Since current commercial reactors replace 1/3 of their fuel every 18 months to two years, fuel usually stays in operating reactors for up to six years. As you can imagine, the timelines to test improvements start to stretch a long way, especially since the test reactor availability is quite limited. There is a definite cost for such programs, and there is not very much payback for the fuel suppliers if they undertake efforts to increase the longevity of their fuel. In fact, in an environment where the number of reactors is constant, there is an economic disadvantage because longer lived fuel means a reduced sales volume. Anyone can understand why fuel suppliers have decided that their current burnups are good enough.
The destruction of the Fast Flux Test Facility (FFTF) by the Department of Energy did not help to encourage any new fuel testing since the lines at the rest of the available test reactor(s) is now longer. That action, first approved during the Clinton Administration, but enacted by the Bush Administration, will soon become recognized as a huge mistake.

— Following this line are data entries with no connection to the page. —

Lemma run_shift mn op rd rs1 n :
  (mn, op) ∈ imm_ops -> is_shift mn = true -> 0 <= rd < 32 -> 0 <= rs1 < 32 -> 0 <= n < xl ->
  runs xl [ins mn [x_name rd; x_name rs1; show_dec n]]
    (fun st => set_x rd (op_result (xlen st) (fst (row op)) (snd (row op)) (zget (regs st) rs1) (n mod 2 ^ xlen st)) 4 st).
Proof.
  intros H NS Hd H1 Hn. pose proof H as H'. unfold imm_ops in H'.
  repeat (apply elem_of_cons in H' as [[= -> ->]|H']); [..|by apply elem_of_nil in H']; try discriminate NS;
    destruct Hxl as [Ex | Ex];
    (assert ((64 <=? xl) = false) as X by by rewrite Ex) || (assert ((64 <=? xl) = true) as X by by rewrite Ex);
    match goal with |- runs _ [ins ?mn _] (fun st => set_x _ (op_result _ (fst (row ?op)) _ _ _) _ _) =>
      let g3 := eval vm_compute in (snd (row op)) in
      let b := lazymatch type of Ex with _ = 32 => constr:(5) | _ => constr:(6) end in
      let alt := eval vm_compute in (if (mn =? "srai")%string then 1024 / 2 ^ b else 0) in
      instruction ((u ((alt ≪ b) .| (n mod 2 ^ b)) 12 ≪ 20) .| (rs1 ≪ 15) .| (g3 ≪ 12) .| (rd ≪ 7) .| 0x13);
      rewrite (shift_imm12 alt b n) by lia; set (k := alt * 2 ^ b + n);
      destruct (i_word k rs1 g3 rd 0x13) as (O & R & F & S & F7 & _ & C); try (unfold k; lia); arm O;
      unfold exec_op_imm, reg_A; rewrite R, F, S, Hx;
      rewrite (alu_shift_op op g3 _ _ n (alt * 2 ^ b)) by (done || (repeat first [apply list_elem_of_here | apply list_elem_of_further])); reflexivity
    end.
Qed.
End Imm.

(** ** Word instructions *)

Definition word_row (mn : string) : Z * Z :=
  match List.find (fun p => (fst p =? mn)%string) R_TYPE_W with Some p => snd p | None => (0, 0) end.

(** The fields of the ["w"] instructions. *)
Definition word_fields : list (Z * Z) :=
  [(0, 0); (0x20, 0); (0, 1); (0, 5); (0x20, 5); (1, 0); (1, 4); (1, 5); (1, 6); (1, 7)].

Lemma word_rows mn op : (mn, op) ∈ word_ops -> word_row mn = row op /\ row op ∈ word_fields.
Proof.
  assert (Forall (fun p => word_row (fst p) = row (snd p) /\ row (snd p) ∈ word_fields) word_ops) as F.
  { apply (bool_decide_unpack _). by vm_compute. }
  intros H. exact (proj1 (Forall_forall _ _) F (mn, op) H).
Qed.

Lemma op_32_result f7 f3 A B :
  (f7, f3) ∈ word_fields ->
  (if f7 =? 1 then Ok (word_muldiv f3 A B) else word_base f3 f7 A B) = Ok (op_result 32 f7 f3 (u32 A) (u32 B)).
Proof.
  intros H. unfold op_result. destruct (Z.eqb_spec f7 1) as [->|N].
  - rewrite word_muldiv_is_32; [done|]. unfold word_fields in H.
    repeat (apply elem_of_cons in H as [H|H]; [first [discriminate H | by injection H as ->]|]). by apply elem_of_nil in H.
  - destruct (word_base f3 f7 A B) as [r|] eqn:E; [by rewrite (word_base_is_32 _ _ _ _ _ E)|].
    exfalso. unfold word_fields in H. unfold word_base in E.
    repeat (apply elem_of_cons in H as [[= -> ->]|H]; [(discriminate E || done)|]). by apply elem_of_nil in H.
Qed.

Lemma run_word mn op rd rs1 rs2 :
  (mn, op) ∈ word_ops -> 0 <= rd < 32 -> 0 <= rs1 < 32 -> 0 <= rs2 < 32 ->
  runs 64 [ins mn [x_name rd; x_name rs1; x_name rs2]]
    (fun st => set_x rd (s32 (op_result 32 (fst (row op)) (snd (row op)) (u32 (zget (regs st) rs1)) (u32 (zget (regs st) rs2)))) 4 st).
Proof.
  intros H Hd H1 H2. pose proof H as H'. unfold word_ops in H'.
  repeat (apply elem_of_cons in H' as [[= -> ->]|H']); [..|by apply elem_of_nil in H'];
    match goal with |- runs _ [ins ?mn _] _ =>
      let g7 := eval vm_compute in (fst (word_row mn)) in
      let g3 := eval vm_compute in (snd (word_row mn)) in
      instruction ((g7 ≪ 25) .| (rs2 ≪ 20) .| (rs1 ≪ 15) .| (g3 ≪ 12) .| (rd ≪ 7) .| 0x3B);
      destruct (r_word g7 rs2 rs1 g3 rd 0x3B) as (O & R & F & S1 & S2 & F7); try lia; arm O;
      unfold exec_op_32, reg_A, reg_B; cbv zeta; rewrite R, F, S1, S2, F7, op_32_result;
      [reflexivity | exact (proj2 (word_rows _ _ H))]
    end.
Qed.

(** On the low word, an immediate operation is the 32-bit one. *)
Lemma word_imm_is_32 f3 word A : In f3 [0; 1; 5] -> word_imm f3 word A = alu_imm 32 f3 word (u32 A).
Proof.
  intros H. unfold word_imm, alu_imm. cbn [Z.leb Z.compare Pos.compare Pos.compare_cont].
  repeat (destruct H as [<-|H]); [..|done]; cbn [Z.eqb Pos.eqb orb];
    rewrite ?uXLEN_mod, ?s32_signed, ?s_signed, ?u32_mod, ?Zmod_mod, ?Zplus_mod_idemp_l, ?signed_of_mod by lia; reflexivity.
Qed.

Lemma run_word_imm mn op rd rs1 n :
  (mn, op) ∈ word_imm_ops -> 0 <= rd < 32 -> 0 <= rs1 < 32 -> imm_ok 32 mn n ->
  runs 64 [ins mn [x_name rd; x_name rs1; show_dec n]]
    (fun st => set_x rd (s32 (op_result 32 (fst (row op)) (snd (row op)) (u32 (zget (regs st) rs1)) (n mod 2 ^ 32))) 4 st).
Proof.
  intros H Hd H1 Hn. assert (32 = 32 \/ 32 = 64) as X by by left. unfold word_imm_ops in H.
  apply elem_of_cons in H as [[= -> ->]|H].
  { change (-2048 <= n < 2048) in Hn.
    instruction ((u (n mod 2 ^ 12) 12 ≪ 20) .| (rs1 ≪ 15) .| (0 ≪ 12) .| (rd ≪ 7) .| 0x1B).
    destruct (imm12_word n rs1 0 rd 0x1B) as (O & R & F & S & I); try lia. arm O.
    unfold exec_op_imm_32, reg_A. rewrite R, F, S, word_imm_is_32, (alu_imm_op 32 X "addi" "add" 0 _ _ n); try done; [apply list_elem_of_here|].
    by left. }
  repeat (apply elem_of_cons in H as [[= -> ->]|H]); [..|by apply elem_of_nil in H];
    match goal with |- runs _ [ins ?mn _] (fun st => set_x _ (s32 (op_result _ (fst (row ?op)) _ _ _)) _ _) =>
      let g3 := eval vm_compute in (snd (row op)) in
      let alt := eval vm_compute in (fst (row op)) in
      change (0 <= n < 32) in Hn;
      instruction ((u ((alt ≪ 5) .| (n mod 2 ^ 5)) 12 ≪ 20) .| (rs1 ≪ 15) .| (g3 ≪ 12) .| (rd ≪ 7) .| 0x1B);
      rewrite (shift_imm12 alt 5 n) by lia; set (k := alt * 2 ^ 5 + n);
      destruct (i_word k rs1 g3 rd 0x1B) as (O & R & F & S & F7 & _ & C); try (unfold k; lia); arm O;
      unfold exec_op_imm_32, reg_A; rewrite R, F, S, word_imm_is_32 by (vm_compute; tauto);
      rewrite (alu_shift_op 32 X op g3 _ _ n (alt * 2 ^ 5)) by (done || (repeat first [apply list_elem_of_here | apply list_elem_of_further])); reflexivity
    end.
Qed.
(* ===== verification/AsmConcat.v ===== *)
(** * Assembling pieces

    [assemble] is compositional: branches and jumps are encoded as the distance to
    their label, so a piece of source that is complete by itself assembles to the
    same words wherever it stands. *)

From Stdlib Require Import Ascii String.
From S2P Require Import Prelude Bits PyStr Asm AsmText AsmLink RandLabels.
Open Scope string_scope.
Open Scope Z_scope.

(** An encoding depends on labels and position only through the distances. *)
Lemma encode_resolve labels labels' xl cur cur' mn args w :
  (forall tok v, resolve labels tok cur = Ok v -> resolve labels' tok cur' = Ok v) ->
  encode labels xl cur mn args = Ok w -> encode labels' xl cur' mn args = Ok w.
Proof.
  intros H. unfold encode.
  repeat match goal with |- (if ?b then _ else _) = _ -> _ => destruct b end; try done.
  - destruct (reg_arg args 0), (reg_arg args 1), (arg args 2) as [a2|]; cbn [rbind]; try done.
    destruct (resolve labels a2 cur) as [off|] eqn:R; [|done]. by rewrite (H _ _ R).
  - destruct (reg_arg args 0), (arg args 1) as [a1|]; cbn [rbind]; try done.
    destruct (resolve labels a1 cur) as [off|] eqn:R; [|done]. by rewrite (H _ _ R).
Qed.

Lemma assemble_stmt_resolve labels labels' xl cur cur' line w :
  (forall tok v, resolve labels tok cur = Ok v -> resolve labels' tok cur' = Ok v) ->
  assemble_stmt labels xl (cur, line) = Ok w -> assemble_stmt labels' xl (cur', line) = Ok w.
Proof. intros H. unfold assemble_stmt. destruct (re_split false (strip line)); [done|]. by apply encode_resolve. Qed.

(** Statements of a piece moved by [d] words, under other labels. *)
Lemma assemble_all_moved labels labels' xl d ss : forall k words,
  (forall j tok v, 0 <= j -> resolve labels tok (4 * j) = Ok v -> resolve labels' tok (4 * (d + j)) = Ok v) ->
  0 <= k ->
  assemble_all labels xl (imap (fun j s => (4 * (k + Z.of_nat j), s)) ss) = Ok words ->
  assemble_all labels' xl (imap (fun j s => (4 * (d + k + Z.of_nat j), s)) ss) = Ok words.
Proof.
  induction ss as [|s ss IH]; intros k words H Hk E; [done|]. cbn [imap assemble_all] in *.
  rewrite (imap_ext _ (fun j s => (4 * (k + 1 + Z.of_nat j), s))) in E by (intros; cbn; do 2 f_equal; lia).
  rewrite (imap_ext _ (fun j s => (4 * (d + (k + 1) + Z.of_nat j), s))) by (intros; cbn; do 2 f_equal; lia).
  destruct (assemble_stmt labels xl (4 * (k + Z.of_nat 0), s)) as [w|] eqn:Es; [|done]. cbn [rbind] in E.
  rewrite (assemble_stmt_resolve labels labels' xl (4 * (k + Z.of_nat 0)) (4 * (d + k + Z.of_nat 0)) s w); [|intros tok v R|exact Es].
  2:{ rewrite <- Z.add_assoc. apply H; [lia | exact R]. }
  cbn [rbind]. destruct (assemble_all labels xl (imap _ ss)) as [ws|] eqn:Ea; [|done].
  rewrite (IH (k + 1) ws H ltac:(lia) Ea). exact E.
Qed.

Lemma assemble_all_app labels xl xs ys :
  assemble_all labels xl (xs ++ ys) =
  let! wx := assemble_all labels xl xs in let! wy := assemble_all labels xl ys in Ok (wx ++ wy)%list.
Proof.
  induction xs as [|x xs IH]; cbn [app assemble_all rbind]; [by destruct (assemble_all labels xl ys)|].
  destruct (assemble_stmt labels xl x); [|done]. cbn [rbind]. rewrite IH.
  destruct (assemble_all labels xl xs); [|done]. cbn [rbind]. by destruct (assemble_all labels xl ys).
Qed.

Lemma assemble_stmts lines xl :
  assemble lines xl = assemble_all (pass1 lines).2 xl (imap (fun j s => (4 * (0 + Z.of_nat j), s)) (omap stmt_of lines)).
Proof.
  unfold assemble. pose proof (pass1_stmts lines) as S. destruct (pass1 lines) as [[ss addr] labels].
  injection S as -> _. done.
Qed.

(** ** Labels of two pieces *)

Lemma def_of_shift lines l : forall k d, def_of (d + k) lines l = (fun a => d + a) <$> def_of k lines l.
Proof.
  induction lines as [|r lines IH]; intros k d; [done|]. cbn [def_of]. rewrite <- Z.add_assoc, IH.
  destruct (def_of _ lines l); [done|]. cbn. by case_bool_decide.
Qed.

Lemma labels_app a b l :
  (pass1 (a ++ b)).2 !! l =
  match (pass1 b).2 !! l with Some x => Some (4 * stmts a + x) | None => (pass1 a).2 !! l end.
Proof.
  rewrite !pass1_def, def_of_app. replace (0 + stmts a) with (stmts a + 0) by lia. rewrite def_of_shift.
  destruct (def_of 0 b l); cbn; [|done]. f_equal. lia.
Qed.

(** No label is a number, so that a numeric operand is never a label. *)
Definition is_err {A} (r : result A) : bool := match r with Ok _ => false | Err _ => true end.
Definition names_ok (lines : list string) : Prop := map_Forall (fun l _ => is_err (py_int0 l)) (pass1 lines).2.
#[export] Instance names_ok_dec lines : Decision (names_ok lines).
Proof. unfold names_ok. apply _. Defined.

(** No label is defined in both pieces. *)
Definition no_clash (a b : list string) : Prop :=
  map_Forall (fun l _ => (pass1 b).2 !! l = None) (pass1 a).2.
#[export] Instance no_clash_dec a b : Decision (no_clash a b).
Proof. unfold no_clash. apply _. Defined.

Section Concat.
Context (a b : list string) (Na : names_ok a) (Nb : names_ok b) (Hc : no_clash a b).

Lemma numeral_not_label lines tok v : names_ok lines -> py_int0 tok = Ok v -> (pass1 lines).2 !! tok = None.
Proof. intros N E. destruct ((pass1 lines).2 !! tok) as [x|] eqn:L; [|done]. apply N in L. by rewrite E in L. Qed.

Lemma resolve_left tok v j :
  resolve (pass1 a).2 tok (4 * j) = Ok v -> resolve (pass1 (a ++ b)).2 tok (4 * (0 + j)) = Ok v.
Proof.
  unfold resolve. rewrite labels_app. destruct ((pass1 a).2 !! strip tok) as [x|] eqn:L.
  - by rewrite (Hc _ _ L).
  - intros E. by rewrite (numeral_not_label b (strip tok) v Nb E).
Qed.

Lemma resolve_right tok v j :
  resolve (pass1 b).2 tok (4 * j) = Ok v -> resolve (pass1 (a ++ b)).2 tok (4 * (stmts a + j)) = Ok v.
Proof.
  unfold resolve. rewrite labels_app. destruct ((pass1 b).2 !! strip tok) as [x|] eqn:L.
  - intros [= <-]. f_equal. lia.
  - intros E. by rewrite (numeral_not_label a (strip tok) v Na E).
Qed.

(** Two complete pieces assemble to the words of one after the words of the
    other. *)
Lemma assemble_concat xl wa wb :
  assemble a xl = Ok wa -> assemble b xl = Ok wb -> assemble (a ++ b) xl = Ok (wa ++ wb)%list.
Proof.
  rewrite !assemble_stmts. intros Ea Eb. rewrite omap_app, imap_app, assemble_all_app.
  pose proof (assemble_all_moved _ (pass1 (a ++ b)).2 xl 0 _ 0 wa ltac:(intros; by apply resolve_left) ltac:(lia) Ea) as E0.
  rewrite (E0 : assemble_all _ xl (imap (fun j s => (4 * (0 + Z.of_nat j), s)) (omap stmt_of a)) = Ok wa).
  cbn [rbind].
  pose proof (assemble_all_moved _ (pass1 (a ++ b)).2 xl (stmts a) _ 0 wb ltac:(intros; by apply resolve_right) ltac:(lia) Eb) as E.
  rewrite (imap_ext _ (fun j s => (4 * (stmts a + 0 + Z.of_nat j), s))); [by rewrite E|].
  intros j s _. unfold stmts. cbn. f_equal. lia.
Qed.
End Concat.
Definition failures (all_results : list (Z * list (string * (bench + bench_failure)))) : list string :=
  concat (map (fun kr : Z * list (string * (bench + bench_failure)) =>
    map fst (filter (fun p : string * (bench + bench_failure) =>
      match snd p return bool with inl _ => false | inr _ => true end) (snd kr))) all_results).

(** The results, the comparison, and the exit status. *)
Definition bench_main (progs : list (string * list string)) (a : option axis) (args : core)
  : result (list (Z * list (string * (bench + bench_failure))) * list (string * option Z) * Z) :=
  match progs with
  | [] => Ok ([], [], 1)
  | _ =>
      let! all_results := run_configs progs (configurations a args) in
      let comparison := match a, all_results with Some _, [(_, r0); (_, r1)] => deltas r0 r1 | _, _ => [] end in
      Ok (all_results, comparison, match failures all_results with [] => 0 | _ => 1 end)
  end.
End Bench.

(** ** What the kernels compute *)

(** A kernel assembled to words that fit its memory and executed to its halt loop
    from any fuel of 300 rounds. *)
Definition executes (name : string) (prog_s : list string) (st : ISS) : Prop :=
  exists words steps, assemble prog_s 32 = Ok words /\ 4 * Z.of_nat (List.length words) <= mem_size_of name /\
    forall fuel, (300 <= fuel)%nat -> run fuel words 200000 (init (mem_size_of name) 32) = Finished steps st.

Definition final_state (name : string) (prog_s : list string) : ISS :=
  match assemble prog_s 32 with
  | Ok words => match run 300 words 200000 (init (mem_size_of name) 32) with Finished _ st => st | _ => init 0 32 end
  | Err _ => init 0 32
  end.
Definition halts_in_memory (name : string) (prog_s : list string) : bool :=
  match assemble prog_s 32 with
  | Ok words =>
      (4 * Z.of_nat (List.length words) <=? mem_size_of name) &&
      match run 300 words 200000 (init (mem_size_of name) 32) with Finished _ _ => true | _ => false end
  | Err _ => false
  end.

Lemma executes_final name prog_s : halts_in_memory name prog_s = true -> executes name prog_s (final_state name prog_s).
Proof.
  unfold halts_in_memory, final_state, executes. destruct (assemble prog_s 32) as [words|]; [|done].
  destruct (run 300 words 200000 (init (mem_size_of name) 32)) as [steps st| |] eqn:R;
    rewrite ?andb_false_r; try done. rewrite andb_true_r. intros L%Z.leb_le.
  exists words, steps. split_and!; [done | done |]. intros fuel Hf.
  unfold run in *. rewrite <- R. apply run_loop_more; [|done]. intros s. by rewrite R.
Qed.



(** ** What the runner makes of them *)

(** The first instruction of each kernel, its bytes reversed, is no instruction. *)
Lemma kernel_first name prog_s :
  (name, prog_s) ∈ kernels ->
  exists words w, assemble prog_s 32 = Ok words /\ words !! 0%nat = Some w /\ unknown (bswap32 w) = true /\
    0 <= mem_size_of name <= 512 /\ 4 * Z.of_nat (List.length words) <= mem_size_of name.
Proof.
  intros H. unfold kernels in H.
  repeat (apply elem_of_cons in H as [[= -> ->]|H];
    [eexists _, _; split_and!; first [vm_compute; reflexivity | by vm_compute]|]).
  by apply elem_of_nil in H.
Qed.
(* ===== verification/Profiler.v ===== *)
(** * The profiler

    [src/sim/tools/profiler.py]: a kernel is extended with instructions that read
    the hardware counters, run twice on the Verilog core, and the counters are
    reported.  The Verilog simulator is a parameter; ratios are exact rationals
    where Python divides floats, and what is printed is left out. *)

From Stdlib Require Import Ascii String QArith.
From S2P Require Import Prelude Bits Float32 Machine Mmu Exec Run Reach PyStr Asm Disasm PyText.
From S2P Require Import AsmText AsmLink AsmImage MemFile RandLabels AsmConcat Testbench Bench.
Open Scope string_scope.
Open Scope Z_scope.

Definition MCYCLE := 0xB00.
Definition MINSTRET := 0xB02.
Definition MHPMCOUNTER3_BASE := 0xB03.
Definition MHPMEVENT3_BASE := 0x323.
Definition NUM_HPM := 9.

Definition STALL_CAUSE_NAMES : list string :=
  ["hazard"; "div"; "mem"; "fp"; "float_lu"; "itlb"; "dtlb"; "icache"; "imem_wait"].
Definition ORIGINAL_EVENT_NAMES : list string :=
  ["branches_retired"; "mispredicts"; "icache_hit"; "icache_miss"; "dcache_hit"; "dcache_miss"; "stall_aggregate";
   "interrupts"; "exceptions"].
Definition DUMP_REGS_A : list Z := seqZ 19 12.
Definition DUMP_REGS_B : list Z := seqZ 19 9.

(** ** Instruction mix *)

Definition MIX_BUCKETS : list (string * list string) :=
  [("branch", ["beq"; "bne"; "blt"; "bge"; "ble"; "bgt"]);
   ("jump", ["jal"; "jalr"]);
   ("load", ["lw"; "lh"; "lb"; "lhu"; "lbu"; "flw"]);
   ("store", ["sw"; "sh"; "sb"; "fsw"]);
   ("muldiv", ["mul"; "mulh"; "mulhsu"; "mulhu"; "div"; "divu"; "rem"; "remu"]);
   ("fp", ["fadd.s"; "fsub.s"; "fmul.s"; "fdiv.s"; "fsqrt.s"; "fmadd.s"; "fmsub.s"; "fnmadd.s"; "fnmsub.s";
           "fcvt.w.s"; "fcvt.wu.s"; "fcvt.s.w"; "fcvt.s.wu"; "fmv.x.w"; "fmv.w.x"; "fclass.s"; "feq.s"; "flt.s";
           "fle.s"; "fmin.s"; "fmax.s"]);
   ("csr", ["csrrw"; "csrrs"; "csrrc"; "csrrwi"; "csrrsi"; "csrrci"]);
   ("system", ["ecall"; "ebreak"; "mret"; "sret"; "sfence.vma"; "fence"; "nop"])].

Possible path for improvement
With TRISO particle based fuel – either pebble bed, prismatic, or some other fuel form that has not yet been suggested – there is a body of evidence that points to an ability to reach very high burnups and extended core lifetimes. Part of the advantage is the fuel form of the particle, part of it is in the fact that the fuel does not come in a form where the fuel itself is part of the structure. In a traditional light water reactor, the fuel is encased in skinny tubes with thin zirconium cladding that are 12-15 feet long. The stacks of heavy metal oxide pellets that fill the inside of each of those tubes is part of the structure that keeps the tubes from deforming.
I hope this helps understand the scope of the challenge and even to recognize some of the paths for advanced fuel cycles that will alleviate some of the issues that limit reactor fuel burnup in today’s reactors.